Cess continuing under GST regime (They pertain to customs or goods which are not covered under the GST regime)

# The Finance (2) Act 2004 – Education Cess on Imported Goods
# The Finance Act, 2007 – Secondary and Higher Education Cess on Imported Goods
# Cess on Crude Petroleum Oil under the Oil Industry Development Act, 1974
# Additional Duty of Excise on Motor Spirit (Road Cess)
# Additional Duty of Excise on High Speed Diesel Oil (Road Cess)
# Special Additional Duty of Excise on Motor Spirit
NCCD on Tobacco and Tobacco Products and Crude Petroleum Oil.
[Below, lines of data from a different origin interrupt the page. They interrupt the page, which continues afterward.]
Lemma str_apart m m' d delim h n :
  str m d delim → apart d (Z.of_nat (length delim)) h n → (∀ b, b < h ∨ h + n ≤ b → m' !! b = m !! b) → str m' d delim.
Proof.
  intros [Hd Hf] Hap Hm. split; [|done]. apply (arr_ext m); [|done]. rewrite length_app. simpl. intros b Hb.
  apply Hm. unfold apart in Hap. lia.
Qed.

(** What is left after a token lies behind its terminator, up to the end of the
    string. *)
Definition follows (h : Z) (t : list Z) (tok h' : Z) (r : option (list Z) * option (list Z)) : Prop :=
  match r with
  | (Some w, Some l) => tok + Z.of_nat (length w) + 1 = h' ∧ h' + Z.of_nat (length l) = h + Z.of_nat (length t)
  | (Some w, None) => tok + Z.of_nat (length w) = h + Z.of_nat (length t)
  | _ => True
  end.
(** Run code that collects. *)
Ltac run_out :=
  change (chr " " =? chr " ") with true; change (chr " " =? chr "0") with false;
  change (chr "0" =? chr " ") with false; change (chr "0" =? chr "0") with true; cbn [andb negb];
  repeat first [rewrite bind_ret | rewrite (bind_Done _ _ _ _ _ (puts_collect _ _)) | rewrite (bind_Done _ _ _ _ _ (pad_run _ _ _))];
  change (chr " ") with 32; change (chr "0") with 48; cbn [replicate]; unfold mret, M_ret; f_equal; rewrite ?app_nil_r, <-?app_assoc, ?app_nil_l; done.

Definition plain (f : fields) : Prop :=
  f_altfmt f = false ∧ (f_padc f = chr " " ∨ f_padc f = chr "0") ∧ 0 ≤ f_length f < 2 ^ 30 ∧ -1 ≤ f_prec f < 2 ^ 30.

Lemma print_num_text f u base l :
  plain f → (base = 8 ∨ base = 10 ∨ base = 16) → 0 ≤ u < 2 ^ 64 →
  ∃ k1 k2 ds k3, print_num collect f false u base 0 l = Done tt (l ++ replicate k1 32 ++ (replicate k2 48 ++ ds) ++ replicate k3 32) ∧
    (k1 + k2 + length ds + k3 ≤ Z.to_nat (f_length f) + Z.to_nat (f_prec f) + 64)%nat ∧
    ds ≠ [] ∧ Forall (λ c, is_numeral base c ∧ 0 < c < 256) ds ∧ number base 0 ds = u.
Proof.
  intros (Halt & Hpad & Hl & Hp) Hbase Hu. unfold print_num. rewrite Halt, andb_false_r.
  assert (u64 base = base) as -> by (apply wrap_small; lia).
  destruct (digits_run MAXBUF u base [] l ltac:(lia)) as (ds & Hds & Hne & Hlen & Hnum & Hval).
  { split; [lia|]. change (Z.of_nat MAXBUF) with 64. apply (Z.lt_le_trans _ (2 ^ 64)); [lia|]. apply Z.pow_le_mono_l. lia. }
  { unfold MAXBUF. lia. }
  rewrite app_nil_r in Hds. mstep Hds. change MAXBUF with 64%nat in Hlen. cbn [length]. change (negb (0 =? 0)) with false. cbv iota.
  set (prec := f_prec f - Z.of_nat (length ds)). set (len := if 0 <? prec then _ else _).
  assert (len = f_length f - Z.of_nat (length ds) - Z.max prec 0) as Elen by (unfold len; destruct (Z.ltb_spec 0 prec); lia).
  destruct (Z.ltb_spec prec (- MAXINT)); [unfold MAXINT in *; lia|]. destruct (Z.ltb_spec len (- MAXINT)); [unfold MAXINT in *; lia|]. cbn [orb].
  assert (number base 0 ds = u) as Hv0 by (rewrite Hval; lia).
  assert (prec = f_prec f - Z.of_nat (length ds)) as Eprec by done. clearbody len prec.
  destruct Hpad as [->| ->]; destruct (f_ladjust f).
  - exists 0%nat, (Z.to_nat prec), ds, (Z.to_nat len). split; [run_out|split_and!; try done; lia].
  - exists (Z.to_nat len), (Z.to_nat prec), ds, 0%nat. split; [run_out|split_and!; try done; lia].
  - exists 0%nat, (Z.to_nat prec + Z.to_nat len)%nat, ds, (Z.to_nat (Z.min len 0 - 1)). rewrite replicate_add. split; [run_out|split_and!; try done; lia].
  - exists 0%nat, (Z.to_nat prec + Z.to_nat len)%nat, ds, 0%nat. rewrite replicate_add. split; [run_out|split_and!; try done; lia].
Qed.
(* ===== verification/FsDemo.v ===== *)
(** * A machine with a disk

    A disk made by mkfs, in the kernel's environment, and the file system
    started on it: the concrete states of the witnesses. *)

From S2P Require Import Prelude Clist Sched Sync Pages Vpages Buf Bitmap FsState Layout Mkfs Bcache BcacheInv Kenv CacheThm Balloc Inode Str Fs File.

(** The image as the blocks of a disk. *)
Definition disk_of (im : bytes) : gmap Z bytes :=
  map_fold (λ a v dk, if v =? 0 then dk else
    let k := 8 * (a / FS_BLK_SIZE) in <[k := <[a mod FS_BLK_SIZE := v]> (default ∅ (dk !! k))]> dk) ∅ im.

(** An image of one megabyte with the file "hi". *)
Definition demo_files : list hfile := [HFile [47; 104; 105] (Some 3) [[72; 105; 33]] false].
Definition demo_img : bytes := img (end_of (mkfs_main 1 (λ _ _, true) demo_files (mkst0 1)) (mkst0 1)).

Definition blank_ino : inode := Inode 0 0 false (Dinode 0 0 0 0 (replicate 12 0) 0).
Definition fs_zero : fs :=
  Fs {[FBufList := CNode FBufList FBufList false; FIcache := CNode FIcache FIcache false]}
    (list_to_map ((λ i, (i, blank)) <$> buf_idx)) (list_to_map ((λ i, (i, blank_ino)) <$> buf_idx)) ∅ ∅
    (FsMeta 0 0 0 0 0 0 0 0 0 0 0) 0 None.
Definition demo_start : sys kenv := Sys fs_zero (KEnv kst0 (Pmem ∅ ∅ ∅) (disk_of demo_img) devs0).
Definition demo : sys kenv := end_of (fs_init demo_start) demo_start.

(** The members of a list, in order. *)
Fixpoint ring (fuel : nat) (s : store fnode) (h n : fnode) : list fnode :=
  match fuel with
  | O => []
  | S fuel => match s !! n with
    | Some c => if bool_decide (next c = h) then [] else next c :: ring fuel s h (next c)
    | None => []
    end
  end.
Definition bl_of (f : fs) : list Z :=
  omap (λ n, match n with FBuf i => Some i | _ => None end) (ring 100 (fs_nodes f) FBufList FBufList).
Definition il_of (f : fs) : list Z :=
  omap (λ n, match n with FIno i => Some i | _ => None end) (ring 100 (fs_nodes f) FIcache FIcache).
(* ===== verification/InodeThm.v ===== *)
(** * What files promise

    The claims on inodes, with their witnesses on the machine of FsDemo.v. *)

From S2P Require Import Prelude Clist Sched Sync Pages Vpages Buf Bitmap FsState Layout Mkfs Bcache BcacheInv Kenv CacheThm Balloc BallocInv AllocThm Inode FileMap InodeInv Str Fs File FsDemo.

Section Claims.
Context {E : Type} {HEnv : Env E} {HSpec : EnvSpec E} {HLaws : EnvLaws E}.


(** When the disk is full, asking for a direct block a file does not have
    fails with -ENOSPC, and the inode then keeps that code, 2^32 - 28, where the
    number of the block belongs: the test of the number for an error is on an
    unsigned variable.  From then on asking for the block fails with -ENOSPC
    even when blocks have become free, without looking for one. *)
Theorem enospc_is_remembered f e hs dk il i v nth :
  iat f e hs dk il i v → file_ok (sb f) (lblk f dk) (i_content v) → 0 ≤ nth < 12 → 2 ≤ spare f →
  blkno_of (lblk f dk) (i_content v) nth = 0 → full (sb f) (lblk f dk) →
  runs (get_dir_blk i nth (Sys f e)) (λ r s', r = - ENOSPC ∧
    ∀ s2 : sys E, islots (s_fs s2) !! i = islots (s_fs s') !! i → get_dir_blk i nth s2 = Done (- ENOSPC) s2).
Proof.
  intros Hat Hfo Hn Hsp H0 Hfull. eapply runs_mono; [by apply (get_dir_blk_runs f e hs dk il i v nth)|].
  intros r s' (c' & d' & He' & Hg & Hgv). pose proof Hg as (_ & (Hsl & _) & _). simpl in Hsl.
  destruct Hgv as [(Hne & _)|[(_ & j & d1 & (Hj & Hf & _) & _)|(_ & -> & _ & Hp)]]; [done|by rewrite Hfull in Hf|].
  split; [done|]. intros [f2 e2] Hs2. simpl in Hs2. rewrite Hsl, lookup_insert_eq in Hs2.
  unfold placed in Hp. change FS_INODE_DIR_DBLKNO with 12 in Hp. destruct (Z.ltb_spec nth 12); [|lia].
  destruct Hp as [-> _]. unfold get_dir_blk. mstep (get_slot_run i f2 e2 _ Hs2). simpl.
  rewrite list_lookup_insert_eq; [done|]. destruct (dw_dir _ (fo_wf _ _ _ Hfo)) as [_ ->]. lia.
Qed.
End Claims.

(** ** Witnesses *)

(** The file "hi" open and locked: inode 2. *)
Definition open_hi : M (sys kenv) Z := i ← inode_get 2; inode_lock i;; mret i.
Definition hi_slot : Z := match open_hi demo with Done i _ => i | _ => 0 end.
Definition hi_sys : sys kenv := end_of (open_hi demo) demo.
Definition hi_ino : inode := default blank_ino (islots (s_fs hi_sys) !! hi_slot).
Definition hi_locks : gset lock := {[LIno hi_slot]}.

Definition usedb (m : fs_meta) (d : Z → bytes) (b : Z) : bool :=
  (data_start m <=? b) && (b <? nb_blk m) && dbit m d (b - data_start m).
Lemma usedb_used m d b : usedb m d b = true → used m d b.
Proof. unfold usedb. rewrite !andb_true_iff, Z.leb_le, Z.ltb_lt. intros [[? ?] ?]. done. Qed.

(** The check of a file without an indirect block. *)
Definition file_okb (m : fs_meta) (d : Z → bytes) (c : dinode) : bool :=
  (di_indir c =? 0) && bool_decide (0 ≤ di_size c < 12 * 4096) && bool_decide (0 ≤ di_type c < 256) &&
  bool_decide (0 ≤ di_dev_id c < 256) && bool_decide (0 ≤ di_nblink c < 2 ^ 32) &&
  bool_decide (length (di_dirblkno c) = 12%nat) && forallb (λ b, bool_decide (0 ≤ b < 2 ^ 32)) (di_dirblkno c) &&
  forallb (λ n, (blkno_of d c n =? 0) || usedb m d (blkno_of d c n)) (seqZ 0 12) &&
  forallb (λ n, forallb (λ n', (blkno_of d c n =? 0) || negb (blkno_of d c n =? blkno_of d c n') || (n =? n')) (seqZ 0 12)) (seqZ 0 12) &&
  forallb (λ n, negb (n * 4096 <? di_size c) || negb (blkno_of d c n =? 0)) (seqZ 0 12).

Lemma file_okb_ok m d c : file_okb m d c = true → file_ok m d c.
Proof.
  unfold file_okb. rewrite !andb_true_iff, !forallb_forall, Z.eqb_eq.
  intros (((((((((Hi & Hs) & Ht) & Hd) & Hn) & Hl) & Hb) & Hu) & Hj) & Hden).
  apply bool_decide_eq_true_1 in Hs, Ht, Hd, Hn, Hl. assert (nmax c = 12) as Enm by (unfold nmax; by rewrite Hi).
  assert (∀ n, 0 ≤ n < 12 → In n (seqZ 0 12)) as Hin by (intros n Hn0; apply list_elem_of_In, elem_of_seqZ; lia).
  split; [|split|]; rewrite ?Enm.
  - split; try done; unfold is_u32; [lia| |lia]. split; [|done]. apply Forall_forall. intros b Hb0%list_elem_of_In.
    specialize (Hb b Hb0). by apply bool_decide_eq_true_1 in Hb.
  - intros n Hn0 Hne. specialize (Hu n (Hin n Hn0)). apply orb_true_iff in Hu as [Hu|Hu]; [apply Z.eqb_eq in Hu; lia|by apply usedb_used].
  - intros n n' Hn0 Hn1 Hne Heq. specialize (Hj n (Hin n Hn0)). rewrite forallb_forall in Hj. specialize (Hj n' (Hin n' Hn1)).
    rewrite !orb_true_iff, negb_true_iff, !Z.eqb_eq, Z.eqb_neq in Hj. naive_solver.
  - done.
  - change FS_BLK_SIZE with 4096. intros n Hn0 Hlt. assert (n < 12) by lia. split; [done|].
    specialize (Hden n (Hin n ltac:(lia))). rewrite orb_true_iff, !negb_true_iff, Z.ltb_ge, Z.eqb_neq in Hden. naive_solver lia.
Qed.

Lemma hi_iat : iat (s_fs hi_sys) (s_env hi_sys) hi_locks (dk_of hi_sys) (il_of (s_fs hi_sys)) hi_slot hi_ino.
Proof.
  split.
  - apply at_envb_at. vm_compute. reflexivity.
  - apply (binvb_inv _ hi_locks _ (bl_of (s_fs hi_sys))). vm_compute. reflexivity.
  - assert (sb (s_fs hi_sys) = superblock 1) as -> by (vm_compute; reflexivity). apply superblock_layout. lia.
  - unfold hi_locks. set_solver.
  - unfold hi_locks. set_solver.
  - vm_compute. reflexivity.
Qed.
Lemma hi_file_ok : file_ok (sb (s_fs hi_sys)) (lblk (s_fs hi_sys) (dk_of hi_sys)) (i_content hi_ino).
Proof. apply file_okb_ok. vm_compute. reflexivity. Qed.


(** The same machine with every bit of the data bitmap set. *)
Definition full_disk : gmap Z bytes := <[32 := of_list (replicate 4096 255)]> (disk_of demo_img).
Definition full_start : sys kenv := Sys fs_zero (KEnv kst0 (Pmem ∅ ∅ ∅) full_disk devs0).
Definition full_sys : sys kenv := end_of ((fs_init;; open_hi) full_start) full_start.
Definition full_ino : inode := default blank_ino (islots (s_fs full_sys) !! hi_slot).

Lemma full_iat : iat (s_fs full_sys) (s_env full_sys) hi_locks (dk_of full_sys) (il_of (s_fs full_sys)) hi_slot full_ino.
Proof.
  split.
  - apply at_envb_at. vm_compute. reflexivity.
  - apply (binvb_inv _ hi_locks _ (bl_of (s_fs full_sys))). vm_compute. reflexivity.
  - assert (sb (s_fs full_sys) = superblock 1) as -> by (vm_compute; reflexivity). apply superblock_layout. lia.
  - unfold hi_locks. set_solver.
  - unfold hi_locks. set_solver.
  - vm_compute. reflexivity.
Qed.
Lemma full_file_ok : file_ok (sb (s_fs full_sys)) (lblk (s_fs full_sys) (dk_of full_sys)) (i_content full_ino).
Proof. apply file_okb_ok. vm_compute. reflexivity. Qed.
Lemma full_full : full (sb (s_fs full_sys)) (lblk (s_fs full_sys) (dk_of full_sys)).
Proof.
  intros j Hj. assert (nb_dblk (sb (s_fs full_sys)) = 245) as En by (vm_compute; reflexivity). rewrite En in Hj.
  assert (forallb (dbit (sb (s_fs full_sys)) (lblk (s_fs full_sys) (dk_of full_sys))) (seqZ 0 245) = true) as Hf by (vm_compute; reflexivity).
  rewrite forallb_forall in Hf. apply Hf, list_elem_of_In, elem_of_seqZ. exact Hj.
Qed.

Lemma enospc_is_remembered_witness : runs (get_dir_blk hi_slot 1 full_sys) (λ r _, r = -28).
Proof.
  assert (full_sys = Sys (s_fs full_sys) (s_env full_sys)) as Es by apply surjective_sys. rewrite Es at 1.
  eapply runs_mono; [apply (enospc_is_remembered _ _ _ _ _ _ _ 1 full_iat full_file_ok)|].
  - split; [discriminate|reflexivity].
  - vm_compute. discriminate.
  - vm_compute. reflexivity.
  - exact full_full.
  - intros r s' [-> _]. reflexivity.
Defined.

(** ** Files past twelve blocks *)

Definition no_dev_r : Z → Z → rdst → Z → M (sys kenv) (Z * list Z) := λ _ _ _ _, fault.
Definition no_dev_w : Z → Z → wsrc → Z → M (sys kenv) Z := λ _ _ _ _, fault.
Definition fill (k x : Z) : M (sys kenv) unit :=
  each (λ _ : nat, file_write no_dev_w k (KernSrc (replicate 4096 x)) 4096;; mret tt) (seq 0 13).

(** Thirteen blocks of 'A' into the new file /a, as many of 'B' into the new
    file /b, then what /a holds at its thirteenth block. *)
Definition two_large_files : M (sys kenv) (list Z) :=
  a ← file_open (replicate 20 0) [47; 97] (O_R + O_W + O_CREAT);
  b ← file_open (replicate 20 0) [47; 98] (O_R + O_W + O_CREAT);
  match a, b with
  | PTR a, PTR b =>
    fill a 65;; fill b 66;;
    file_seek a (12 * FS_BLK_SIZE) SEEK_SET;;
    r ← file_read no_dev_r a KernDst 4;
    mret r.2
  | _, _ => fault
  end.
“The idea of levying a Sugar Cess of up to 5% is not good news and is a retrograde step. One of the key objectives of GST was to move towards a single tax regime and do away with multiplicity of taxes. Thus, coming up with a new indírect tax levy in the form of Cess clearly goes against the key objectives of GST,” says KPMG India, Partner, Harpreet Singh.

Singh adds that the introduction of a new Sugar Cess within a year of implementation of GST is not likely to send the right signals to the market as this would mean we are moving back to having many taxes instead of one GST, which was supposed to subsume all taxes, cess and surcharge.

“The challenge of imposing a new cess on a particular sector is that firstly, its imposition could mean a new law and related new compliances. Secondly, it sets a precedent for increasing revenue by imposing cess in other sectors. Last, but not the least as the cess may not be creditable against GST, the same would increase the end price of the product in the hands of the consumer,” adds Singh.

Imposition of Sugar cess could mean that not only the price of sugar, but the prices of products like sweets, confectioneries, chocolates etc. which use sugar as a key ingredient, are also likely to go up, thereby negatively impacting the end consumer.

If the cess is imposed, it is not immediately clear on what it would be applied – would it be a cess of GST or on the cost of the product. The cess will also not be creditable, which would mean the burden on the sector would be passed on to the consumers. It will also increase the compliance burden for the taxpayer.

Experts believe that the cess, if it is imposed, may prompt the states to follow suit. Currently, collections from a sugar cess, if imposed, would go to the coffers of the Central Government. However, if in the future a state feels they would want more tax to flow from a certain sector; nothing would then prevent the states from doing it. For example, if Maharashtra feels they need more tax from entertainment, it can levy a cess on the sector.